» **Task to carry out**: Every entry needs to be reproduced exactly.

» **Entries shown**:
Lemma duplicate_inputs_ok l seen :
  duplicate_inputs seen l ≠ Panic ∧
  (duplicate_inputs seen l = Ok () ↔ NoDup (previous_outpoint <$> l) ∧ Forall (λ i, previous_outpoint i ∉ seen) l).
Proof.
  revert seen. induction l as [|i l IH]; intros seen; cbn [duplicate_inputs].
  { split; [done|]. split; [intros _; split; constructor|done]. }
  rewrite fmap_cons, NoDup_cons, Forall_cons. case_bool_decide as Hi.
  { split; [done|]. split; [done|]. by intros (_ & ? & _). }
  destruct (IH (previous_outpoint i :: seen)) as [IH1 IH2]. split; [done|]. rewrite IH2.
  assert (Forall (λ j, previous_outpoint j ∉ previous_outpoint i :: seen) l ↔
    previous_outpoint i ∉ previous_outpoint <$> l ∧ Forall (λ j, previous_outpoint j ∉ seen) l) as Hiff; [|rewrite Hiff; tauto].
  rewrite !Forall_forall, list_elem_of_fmap. split.
  - intros Hf. split; [|intros j Hj; specialize (Hf j Hj); set_solver]. intros (j & Hj & Hin). specialize (Hf j Hin). set_solver.
  - intros [Hn Hf] j Hj. apply not_elem_of_cons. split; [|by apply Hf]. intros E. apply Hn. by exists j.
Qed.

(** ** The rules *)

Definition reserved_id (id : bytes) : Prop := drop 1 id = zeros 19.
Definition shielded_rules (tx : Transaction) : Prop :=
  inputs tx = [] ∧ outputs tx = [] ∧
  ∃ b, (from_bytes_at (payload tx) true = Ok b ∨ from_bytes_at (payload tx) false = Ok b) ∧ actions b ≠ [] ∧ burn b = None.
Definition coinbase_rules (tv : TransactionValidator) (tx : Transaction) : Prop :=
  inputs tx = [] ∧ storage_mass tx <= 0 ∧ Zlength (outputs tx) <= ghostdag_k tv + 4 ∧
  Forall (λ o, Zlength (spk_script (out_spk o)) <= coinbase_payload_script_public_key_max_len tv) (outputs tx).
Definition version_rules (tx : Transaction) : Prop :=
  if 0 <? version tx then Forall (λ i, sig_op_count (compute_commit i) = None) (inputs tx)
  else Forall (λ i, compute_budget (compute_commit i) = None) (inputs tx) ∧ Forall (λ o, covenant o = None) (outputs tx).
Definition subnetwork_rules (tx : Transaction) : Prop :=
  (reserved_id (subnetwork_id tx) ∧ (head (subnetwork_id tx) = Some 0 ∨ head (subnetwork_id tx) = Some 1)) ∨
  (¬ reserved_id (subnetwork_id tx) ∧ 1 <= version tx ∧ drop 4 (subnetwork_id tx) = zeros 16).

Definition isolated_ok (tv : TransactionValidator) (tx : Transaction) : Prop :=
  (is_coinbase tx = false → is_shielded tx = false → inputs tx ≠ []) ∧
  Zlength (inputs tx) <= max_tx_inputs tv ∧
  Forall (λ i, Zlength (signature_script i) <= upper_bound (max_signature_script_len tv)) (inputs tx) ∧
  (is_coinbase tx = false → Zlength (outputs tx) <= max_tx_outputs tv) ∧
  Forall (λ o, Zlength (spk_script (out_spk o)) <= max_script_public_key_len tv) (outputs tx) ∧
  (is_coinbase tx = true → coinbase_rules tv tx) ∧
  Forall (λ o, 1 <= value o) (outputs tx) ∧ sum_list_Z (value <$> outputs tx) <= MAX_SOMPI ∧
  NoDup (previous_outpoint <$> inputs tx) ∧
  (gas tx ≠ 0 → 1 <= version tx ∧ ¬ reserved_id (subnetwork_id tx)) ∧
  subnetwork_rules tx ∧
  (version tx = TX_VERSION_SHIELDED ∨ version tx <= TX_VERSION_TOCCATA) ∧
  version_rules tx ∧
  (is_shielded tx = true → shielded_rules tx).

Section checks.
Context (tv : TransactionValidator) (tx : Transaction).
Context (Hk : 0 <= ghostdag_k tv < 2 ^ 63) (Hval : Forall (λ o, 0 <= value o) (outputs tx))
  (Hpay : wf_bytes (payload tx)) (Hlen : Zlength (payload tx) < 2 ^ 63).

Lemma Forall_le {A} (f : A → Z) n l : Forall (λ x, (n <? f x) = false) l ↔ Forall (λ x, f x <= n) l.
Proof. rewrite !Forall_forall. by setoid_rewrite Z.ltb_ge. Qed.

» **Written response**:
Lemma duplicate_inputs_ok l seen :
  duplicate_inputs seen l ≠ Panic ∧
  (duplicate_inputs seen l = Ok () ↔ NoDup (previous_outpoint <$> l) ∧ Forall (λ i, previous_outpoint i ∉ seen) l).
Proof.
  revert seen. induction l as [|i l IH]; intros seen; cbn [duplicate_inputs].
  { split; [done|]. split; [intros _; split; constructor|done]. }
  rewrite fmap_cons, NoDup_cons, Forall_cons. case_bool_decide as Hi.
  { split; [done|]. split; [done|]. by intros (_ & ? & _). }
  destruct (IH (previous_outpoint i :: seen)) as [IH1 IH2]. split; [done|]. rewrite IH2.
  assert (Forall (λ j, previous_outpoint j ∉ previous_outpoint i :: seen) l ↔
    previous_outpoint i ∉ previous_outpoint <$> l ∧ Forall (λ j, previous_outpoint j ∉ seen) l) as Hiff; [|rewrite Hiff; tauto].
  rewrite !Forall_forall, list_elem_of_fmap. split.
  - intros Hf. split; [|intros j Hj; specialize (Hf j Hj); set_solver]. intros (j & Hj & Hin). specialize (Hf j Hin). set_solver.
  - intros [Hn Hf] j Hj. apply not_elem_of_cons. split; [|by apply Hf]. intros E. apply Hn. by exists j.
Qed.

(** ** The rules *)

Definition reserved_id (id : bytes) : Prop := drop 1 id = zeros 19.
Definition shielded_rules (tx : Transaction) : Prop :=
  inputs tx = [] ∧ outputs tx = [] ∧
  ∃ b, (from_bytes_at (payload tx) true = Ok b ∨ from_bytes_at (payload tx) false = Ok b) ∧ actions b ≠ [] ∧ burn b = None.
Definition coinbase_rules (tv : TransactionValidator) (tx : Transaction) : Prop :=
  inputs tx = [] ∧ storage_mass tx <= 0 ∧ Zlength (outputs tx) <= ghostdag_k tv + 4 ∧
  Forall (λ o, Zlength (spk_script (out_spk o)) <= coinbase_payload_script_public_key_max_len tv) (outputs tx).
Definition version_rules (tx : Transaction) : Prop :=
  if 0 <? version tx then Forall (λ i, sig_op_count (compute_commit i) = None) (inputs tx)
  else Forall (λ i, compute_budget (compute_commit i) = None) (inputs tx) ∧ Forall (λ o, covenant o = None) (outputs tx).
Definition subnetwork_rules (tx : Transaction) : Prop :=
  (reserved_id (subnetwork_id tx) ∧ (head (subnetwork_id tx) = Some 0 ∨ head (subnetwork_id tx) = Some 1)) ∨
  (¬ reserved_id (subnetwork_id tx) ∧ 1 <= version tx ∧ drop 4 (subnetwork_id tx) = zeros 16).

Definition isolated_ok (tv : TransactionValidator) (tx : Transaction) : Prop :=
  (is_coinbase tx = false → is_shielded tx = false → inputs tx ≠ []) ∧
  Zlength (inputs tx) <= max_tx_inputs tv ∧
  Forall (λ i, Zlength (signature_script i) <= upper_bound (max_signature_script_len tv)) (inputs tx) ∧
  (is_coinbase tx = false → Zlength (outputs tx) <= max_tx_outputs tv) ∧
  Forall (λ o, Zlength (spk_script (out_spk o)) <= max_script_public_key_len tv) (outputs tx) ∧
  (is_coinbase tx = true → coinbase_rules tv tx) ∧
  Forall (λ o, 1 <= value o) (outputs tx) ∧ sum_list_Z (value <$> outputs tx) <= MAX_SOMPI ∧
  NoDup (previous_outpoint <$> inputs tx) ∧
  (gas tx ≠ 0 → 1 <= version tx ∧ ¬ reserved_id (subnetwork_id tx)) ∧
  subnetwork_rules tx ∧
  (version tx = TX_VERSION_SHIELDED ∨ version tx <= TX_VERSION_TOCCATA) ∧
  version_rules tx ∧
  (is_shielded tx = true → shielded_rules tx).

Section checks.
Context (tv : TransactionValidator) (tx : Transaction).
Context (Hk : 0 <= ghostdag_k tv < 2 ^ 63) (Hval : Forall (λ o, 0 <= value o) (outputs tx))
  (Hpay : wf_bytes (payload tx)) (Hlen : Zlength (payload tx) < 2 ^ 63).

Lemma Forall_le {A} (f : A → Z) n l : Forall (λ x, (n <? f x) = false) l ↔ Forall (λ x, f x <= n) l.
Proof. rewrite !Forall_forall. by setoid_rewrite Z.ltb_ge. Qed.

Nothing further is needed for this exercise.